In the middle of March, when we first got a sense of how much would change because of the coronavirus, a friend joked, “I didn’t plan on giving up this much for Lent.”
It was a good line, but I didn’t smile because things were getting depressing. No concerts. No parties. No going to bars and restaurants. No school. Small businesses were worried about their sales.
The “no” list kept getting longer. No beach. No bike trails. No haircuts. No zoo. No museums — so much for the “El Greco” exhibit at the Art Institute of Chicago. No spring break trip to see friends in St. Louis. No visits of any kind. Growing unemployment and shrinking 401(k)s.
We know why — we must try to contain the virus. We have to flatten the curve. We have to keep as many of us well for as long as possible, so there will be enough medical care to go around. Things are getting worse, and it’s no time to complain about trivialities.
I know this, but can’t help feeling grouchy and deprived of common pleasures. I feel like I’m 9 years old again, kicking the table leg in frustration because it’s raining and I can’t play softball. Every day and on and on.
For me, it really got bad when the Archdiocese of Chicago canceled Holy Week and Easter services. I’m a church musician — cantor and choir member — and we’ve been rehearsing for Holy Week since January. It’s such beautiful music — “Pange Lingua Gloriosi” and “Were You There?” — pieces we sing just once a year.
I’ll also miss so many other things about Easter time, which is better than Christmas because it’s spring and you don’t have to stress about presents. We’ll miss braiding palm branches and bringing the Easter basket to church for a Holy Saturday blessing, a Polish tradition. I remember as a kid competing with my siblings over who could decorate the prettiest eggs that would be good enough to go in the basket, along with the rye bread, horseradish, a ring of kielbasa and the butter molded into the shape of a lamb, all covered with my grandmother’s embroidered cloth. Then there would be a giant family party on Easter with an egg hunt and lamb cakes. Not this year.
I know there are worse things. People are suffering and dying by the thousands around the world. Health care workers are going without necessary equipment and getting sick themselves.
But you never know what’s going to trip your own emotional wire, and losing Easter was the first thing in these past few weird weeks that made me cry and cry.
Eventually, you have to stop crying and figure out what to do next. So I decided to think about the pandemic lockdown as a giant, extended version of Lent. A solemn, global Sabbath. A cosmic boot in our collective pants.
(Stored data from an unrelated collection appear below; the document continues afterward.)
(* ===== verification/Printf.v ===== *)
(** * Formatted output (printf.c, and cprintf of console.c)

    The user library's [printf] and the kernel's [cprintf] as functions from
    the format and the argument words to the bytes they put out, in order.
    [deref] gives the bytes at a [char*] argument.  [None] is an access
    outside a buffer, the format or the arguments. *)
From S2P Require Import Prelude Strings.

Definition digits_upper : list Z :=
  [48; 49; 50; 51; 52; 53; 54; 55; 56; 57; 65; 66; 67; 68; 69; 70].
Definition digits_lower : list Z :=
  [48; 49; 50; 51; 52; 53; 54; 55; 56; 57; 97; 98; 99; 100; 101; 102].

(** The do-while loop of [printint]: the bytes put in [buf], which has room
    for [room] more. *)
Fixpoint put_digits (room : nat) (digits : list Z) (base x : Z) : option (list Z) :=
  match room with
  | O => None
  | S room' =>
      d ← rd digits (x mod base);
      if x / base =? 0 then Some [d] else cons d <$> put_digits room' digits base (x / base)
  end.

(** [xx] is the argument word read as an [int]. *)
Definition printint (digits : list Z) (xx base : Z) (sgn : bool) : option (list Z) :=
  let neg := sgn && (xx <? 0) in
  let x := if neg then u32 (- xx) else u32 xx in
  buf ← put_digits 16 digits base x;
  buf ← (if neg then if (length buf <? 16)%nat then Some (buf ++ [45]) else None else Some buf);
  Some (reverse buf).

(** ["(null)"] *)
Definition null_str : list Z := [40; 110; 117; 108; 108; 41; 0].

Section Formats.
Variable digits : list Z.
Variable deref : Z -> list Z.

(** The bytes put out for a [%s] argument. *)
Definition put_str (a : Z) : option (list Z) :=
  let s := if a =? 0 then null_str else deref a in
  match strlen s with Some _ => Some (cut s) | None => None end.

(** [printf] from state 0 ([esc = false]) or state '%' ([esc = true]). *)
Fixpoint printf_loop (fmt : list Z) (esc : bool) (ap : list Z) : option (list Z) :=
  match fmt with
  | [] => None
  | c :: fmt' =>
      if c =? 0 then Some [] else
      if negb esc then
        if c =? 37 then printf_loop fmt' true ap
        else cons c <$> printf_loop fmt' false ap
      else if c =? 100 then
        match ap with
        | [] => None
        | a :: ap' => o ← printint digits (s32 a) 10 true;
                      r ← printf_loop fmt' false ap'; Some (o ++ r)
        end
      else if (c =? 120) || (c =? 112) then
        match ap with
        | [] => None
        | a :: ap' => o ← printint digits (s32 a) 16 false;
                      r ← printf_loop fmt' false ap'; Some (o ++ r)
        end
      else if c =? 115 then
        match ap with
        | [] => None
        | a :: ap' => o ← put_str a; r ← printf_loop fmt' false ap'; Some (o ++ r)
        end
      else if c =? 99 then
        match ap with
        | [] => None
        | a :: ap' => cons (u8 a) <$> printf_loop fmt' false ap'
        end
      else if c =? 37 then cons c <$> printf_loop fmt' false ap
      else r ← printf_loop fmt' false ap; Some (37 :: c :: r)
  end.

(** The loop of [cprintf]. *)
Fixpoint cprintf_loop (fmt : list Z) (argp : list Z) : option (list Z) :=
  match fmt with
  | [] => None
  | c :: fmt' =>
      if c =? 0 then Some [] else
      if negb (c =? 37) then cons c <$> cprintf_loop fmt' argp else
      match fmt' with
      | [] => None
      | c :: fmt' =>
          if c =? 0 then Some [] else
          if c =? 100 then
            match argp with
            | [] => None
            | a :: argp' => o ← printint digits (s32 a) 10 true;
                            r ← cprintf_loop fmt' argp'; Some (o ++ r)
            end
          else if (c =? 120) || (c =? 112) then
            match argp with
            | [] => None
            | a :: argp' => o ← printint digits (s32 a) 16 false;
                            r ← cprintf_loop fmt' argp'; Some (o ++ r)
            end
          else if c =? 115 then
            match argp with
            | [] => None
            | a :: argp' => o ← put_str a; r ← cprintf_loop fmt' argp'; Some (o ++ r)
            end
          else if c =? 37 then cons 37 <$> cprintf_loop fmt' argp
          else r ← cprintf_loop fmt' argp; Some (37 :: c :: r)
      end
  end.
End Formats.

Definition printf (deref : Z -> list Z) (fmt args : list Z) : option (list Z) :=
  printf_loop digits_upper deref fmt false args.
(** The bytes [cprintf] passes to [consputc]. *)
Definition cprintf_out (deref : Z -> list Z) (fmt args : list Z) : option (list Z) :=
  cprintf_loop digits_lower deref fmt args.

(** ** Numbers *)

(** The number that digits, least significant first, stand for. *)
Fixpoint value (base : Z) (ds : list Z) : Z :=
  match ds with
  | [] => 0
  | d :: ds' => d + base * value base ds'
  end.

(** Ten digits are enough in base ten, eight in base sixteen. *)
Lemma put_digits_value room digits base x :
  (0 < room)%nat -> 1 < base <= Z.of_nat (length digits) -> 0 <= x < base ^ Z.of_nat room ->
  exists ds out, put_digits room digits base x = Some out /\
    Forall2 (fun d c => 0 <= d < base /\ rd digits d = Some c) ds out /\
    value base ds = x /\ (1 <= length out <= room)%nat.
Proof.
  intros Hr Hb. revert x Hr. induction room as [|room IH]; intros x Hr Hx; [lia|].
  assert (Hm : 0 <= x mod base < base) by (apply Z.mod_pos_bound; lia).
  destruct (rd_in_range digits (x mod base)) as [c Hc]; [lia|].
  simpl. rewrite Hc. simpl. destruct (Z.eqb_spec (x / base) 0) as [E|E].
  - exists [x mod base], [c]. split_and!; [done| |simpl; rewrite Z.mod_eq, E; lia|simpl; lia..].
    apply Forall2_cons; split; [done|]. apply Forall2_nil_2.
  - assert (Hq : 0 <= x / base < base ^ Z.of_nat room).
    { split; [apply Z.div_pos; lia|]. apply Z.div_lt_upper_bound; [lia|].
      rewrite Nat2Z.inj_succ, Z.pow_succ_r in Hx by lia. lia. }
    destruct (IH (x / base)) as (ds & out & Hp & Hf & Hv & Hl).
    { destruct room; [simpl in Hq|]; lia. }
    { done. }
    exists (x mod base :: ds), (c :: out). rewrite Hp. split_and!; [done|by constructor| |simpl; lia..].
    simpl. rewrite Hv. rewrite Z.mod_eq by lia. lia.
Qed.

Lemma atoi_loop_app ds cs n r :
  Forall2 (fun d c => 0 <= d < 10 /\ c = 48 + d) ds cs ->
  0 <= n -> n * 10 ^ Z.of_nat (length ds) + value 10 (reverse ds) < 2 ^ 31 ->
  atoi_loop (cs ++ 0 :: r) n = Some (n * 10 ^ Z.of_nat (length ds) + value 10 (reverse ds)).
Proof.
  assert (Happ : forall l d, value 10 (l ++ [d]) = value 10 l + d * 10 ^ Z.of_nat (length l)).
  { induction l as [|y l IHl]; intros d; [simpl; lia|]. simpl length. simpl value.
    rewrite IHl, Nat2Z.inj_succ, Z.pow_succ_r by lia. lia. }
  assert (Hpos : forall l, Forall (fun d => 0 <= d < 10) l -> 0 <= value 10 l).
  { induction 1; simpl; lia. }
  intros HF. revert n. induction HF as [|d c ds cs [Hd ->] HF IH]; intros n Hn Hlt.
  - simpl. f_equal. lia.
  - simpl atoi_loop.
    assert (E : n * 10 ^ Z.of_nat (length (d :: ds)) + value 10 (reverse (d :: ds))
      = (n * 10 + d) * 10 ^ Z.of_nat (length ds) + value 10 (reverse ds)).
    { rewrite reverse_cons, Happ, length_reverse. simpl length.
      rewrite Nat2Z.inj_succ, Z.pow_succ_r by lia. lia. }
    rewrite E in Hlt |- *.
    replace ((48 <=? 48 + d) && (48 + d <=? 57)) with true by lia.
    assert (0 <= value 10 (reverse ds)).
    { apply Hpos, Forall_reverse. clear -HF.
      induction HF as [|a b ? ? [Ha _]]; constructor; done. }
    pose proof (Z.pow_pos_nonneg 10 (Z.of_nat (length ds)) ltac:(lia) ltac:(lia)).
    replace (n * 10 + (48 + d) - 48) with (n * 10 + d) by lia.
    rewrite s32_small by nia. apply IH; [lia|lia].
Qed.

(** The digits below ten are the characters '0' to '9' in both tables. *)
Lemma decimal_digits ds out digits :
  digits = digits_upper \/ digits = digits_lower ->
  Forall2 (fun d c => 0 <= d < 10 /\ rd digits d = Some c) ds out ->
  Forall2 (fun d c => 0 <= d < 10 /\ c = 48 + d) ds out.
Proof.
  intros Ht HF. eapply Forall2_impl; [exact HF|]. intros d c [Hd Hc]. split; [done|].
  assert (Hcases : d = 0 \/ d = 1 \/ d = 2 \/ d = 3 \/ d = 4 \/ d = 5 \/ d = 6 \/ d = 7 \/ d = 8 \/ d = 9)
    by lia.
  destruct Ht as [-> | ->];
    repeat (destruct Hcases as [-> | Hcases]; [by injection Hc as <-|]);
    subst d; by injection Hc as <-.
Qed.

(** More room in the buffer changes nothing. *)
Lemma put_digits_room k j digits base x out :
  put_digits k digits base x = Some out -> put_digits (k + j) digits base x = Some out.
Proof.
  revert x out. induction k as [|k IH]; intros x out; simpl; [done|].
  destruct (rd digits _); simpl; [|done]. destruct (_ =? 0); [done|].
  intros (o & Ho & ->)%fmap_Some. by rewrite (IH _ _ Ho).
Qed.

(** [printint] prints every [int] but the smallest in base ten as an optional minus sign and
    digits that [atoi] reads back: the value itself when it is not negative,
    its absolute value after the sign when it is. *)
Theorem printint_atoi digits n :
  digits = digits_upper \/ digits = digits_lower -> - 2 ^ 31 < n < 2 ^ 31 ->
  exists ds, printint digits n 10 true = Some (if n <? 0 then 45 :: ds else ds) /\
    atoi (ds ++ [0]) = Some (Z.abs n) /\ (length ds <= 10)%nat.
Proof.
  intros Ht Hn. unfold printint. simpl andb.
  set (x := if n <? 0 then u32 (- n) else u32 n).
  assert (Hx : x = Z.abs n) by (unfold x; destruct (n <? 0) eqn:E; rewrite u32_small; lia).
  assert (Hlen : length digits = 16%nat) by (by destruct Ht as [-> | ->]).
  destruct (put_digits_value 10 digits 10 x) as (ds & out & Hp & Hf & Hv & Hl); [lia|lia|simpl; lia|].
  pose proof (put_digits_room 10 6 _ _ _ _ Hp) as Hp16. simpl (10 + 6)%nat in Hp16.
  rewrite Hp16. simpl. exists (reverse out).
  apply (decimal_digits _ _ _ Ht), Forall2_reverse in Hf.
  assert (Ha : atoi (reverse out ++ [0]) = Some (Z.abs n)).
  { unfold atoi. rewrite (atoi_loop_app (reverse ds) (reverse out)); [|done|lia|].
    - rewrite reverse_involutive. f_equal. lia.
    - rewrite reverse_involutive. lia. }
  split_and!; [|done|rewrite length_reverse; lia].
  destruct (n <? 0); [|done]. rewrite (proj2 (Nat.ltb_lt _ _)) by lia. simpl.
  by rewrite reverse_snoc.
Qed.

Lemma printint_atoi_witness :
  exists ds, printint digits_lower (-407) 10 true = Some (45 :: ds) /\
    atoi (ds ++ [0]) = Some 407.
Proof.
  destruct (printint_atoi digits_lower (-407) ltac:(by right) ltac:(lia)) as (ds & H1 & H2 & _).
  exists ds. split; [exact H1|exact H2].
Defined.

(** ** The two formatters agree *)

(** The format has no [%c] conversion, from state 0 or '%'. *)
Fixpoint no_pct_c (fmt : list Z) (esc : bool) : bool :=
  match fmt with
  | [] => true
  | c :: fmt' =>
      if c =? 0 then true
      else if esc then negb (c =? 99) && no_pct_c fmt' false
      else no_pct_c fmt' (c =? 37)
  end.

Lemma printf_cprintf_both digits deref fmt :
  (forall ap, no_pct_c fmt false = true ->
     printf_loop digits deref fmt false ap = cprintf_loop digits deref fmt ap) /\
  (forall ap, no_pct_c fmt true = true ->
     printf_loop digits deref fmt true ap = cprintf_loop digits deref (37 :: fmt) ap).
Proof.
  induction fmt as [|c fmt [IH1 IH2]]; [by split|]. split; intros ap; cbn [no_pct_c].
  - destruct (Z.eqb_spec c 0) as [->|Hc0]; [done|]. intros Hp.
    cbn [printf_loop]. rewrite (proj2 (Z.eqb_neq c 0)) by done. cbn [negb].
    destruct (Z.eqb_spec c 37) as [->|Hc].
    + by rewrite IH2.
    + cbn [cprintf_loop]. rewrite (proj2 (Z.eqb_neq c 0)), (proj2 (Z.eqb_neq c 37)) by done.
      cbn [negb]. by rewrite IH1.
  - cbn [printf_loop cprintf_loop]. change (37 =? 0) with false. change (37 =? 37) with true.
    cbn [negb]. destruct (Z.eqb_spec c 0) as [->|Hc0]; [done|].
    intros [Hc Hp]%andb_prop. apply negb_true_iff in Hc. rewrite Hc.
    assert (IH : forall ap', printf_loop digits deref fmt false ap' = cprintf_loop digits deref fmt ap')
      by (intros; by apply IH1).
    destruct (c =? 100); [destruct ap; [done|by rewrite IH]|].
    destruct (_ || _); [destruct ap; [done|by rewrite IH]|].
    destruct (c =? 115); [destruct ap; [done|by rewrite IH]|].
    rewrite IH. destruct (Z.eqb_spec c 37) as [->|H37]; done.
Qed.

(** On formats without [%c] the user's [printf] and the kernel's [cprintf]
    put out the same bytes, fail on the same inputs and treat unknown and
    unfinished conversions alike, given the same digit table. *)
Theorem printf_cprintf_equiv digits deref fmt args :
  no_pct_c fmt false = true ->
  printf_loop digits deref fmt false args = cprintf_loop digits deref fmt args.
Proof. apply printf_cprintf_both. Qed.

(** The format "a%d%%%q%" *)
Lemma printf_cprintf_equiv_witness :
  printf_loop digits_lower (fun _ => []) [97; 37; 100; 37; 37; 37; 113; 37; 0] false [4294967295]
  = Some [97; 45; 49; 37; 37; 113].
Proof.
  rewrite (printf_cprintf_equiv digits_lower (fun _ => []) [97; 37; 100; 37; 37; 37; 113; 37; 0]
             [4294967295] eq_refl). reflexivity.
Defined.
Lent, which started Feb. 26 for non-Orthodox Christians, is 40 days of contemplation, penance and fasting, a slowing down of ordinary life. Catholics and followers of some other Christian traditions give up meat on Fridays and let go of some personal pleasure. Over the years, I’ve given up chocolate, Facebook, salt, coffee and reading fiction. I remember one year, my friends all gave up alcohol at the same time, and we had a sober late March birthday party, grimly drinking O’Doul’s.
Many religious traditions have some kind of fasting ritual, whether it’s Lent or Yom Kippur or Ramadan. While the types of fast differ, the sacrifice serves as a reminder both of the presence of God and of all our blessings. Seeing a dish of candy, and not taking one, is a spiritual pinprick, a way to both recall the transcendent and the sufferings of the poor.
This is what’s happening with everyone now, religious and nonreligious, all over the world. By not being able to get together with our friends and family, we are reminded of how much we love them and how much we may have taken them for granted. If we are sick, we are reminded of how good it is to be well. Unable to go where we like, we remember how precious that freedom is.
I also find myself grateful for what I do have now — the walks around the neighborhood with my daughter, spotting bears and rainbows in windows. I’m grateful for the phone and Zoom chats with family, and that a friend with the virus is out of the hospital and getting better. I’m grateful for the chilly spring sunshine, my house, my job, water, heat, enough toilet paper and my own health. Touch wood. So far.
I’m hoping for those of us who come out of this, when coronavirus-Lent is over, we’ll value what we have a little more. Perhaps summer will be sweeter, because spring was so long and sad.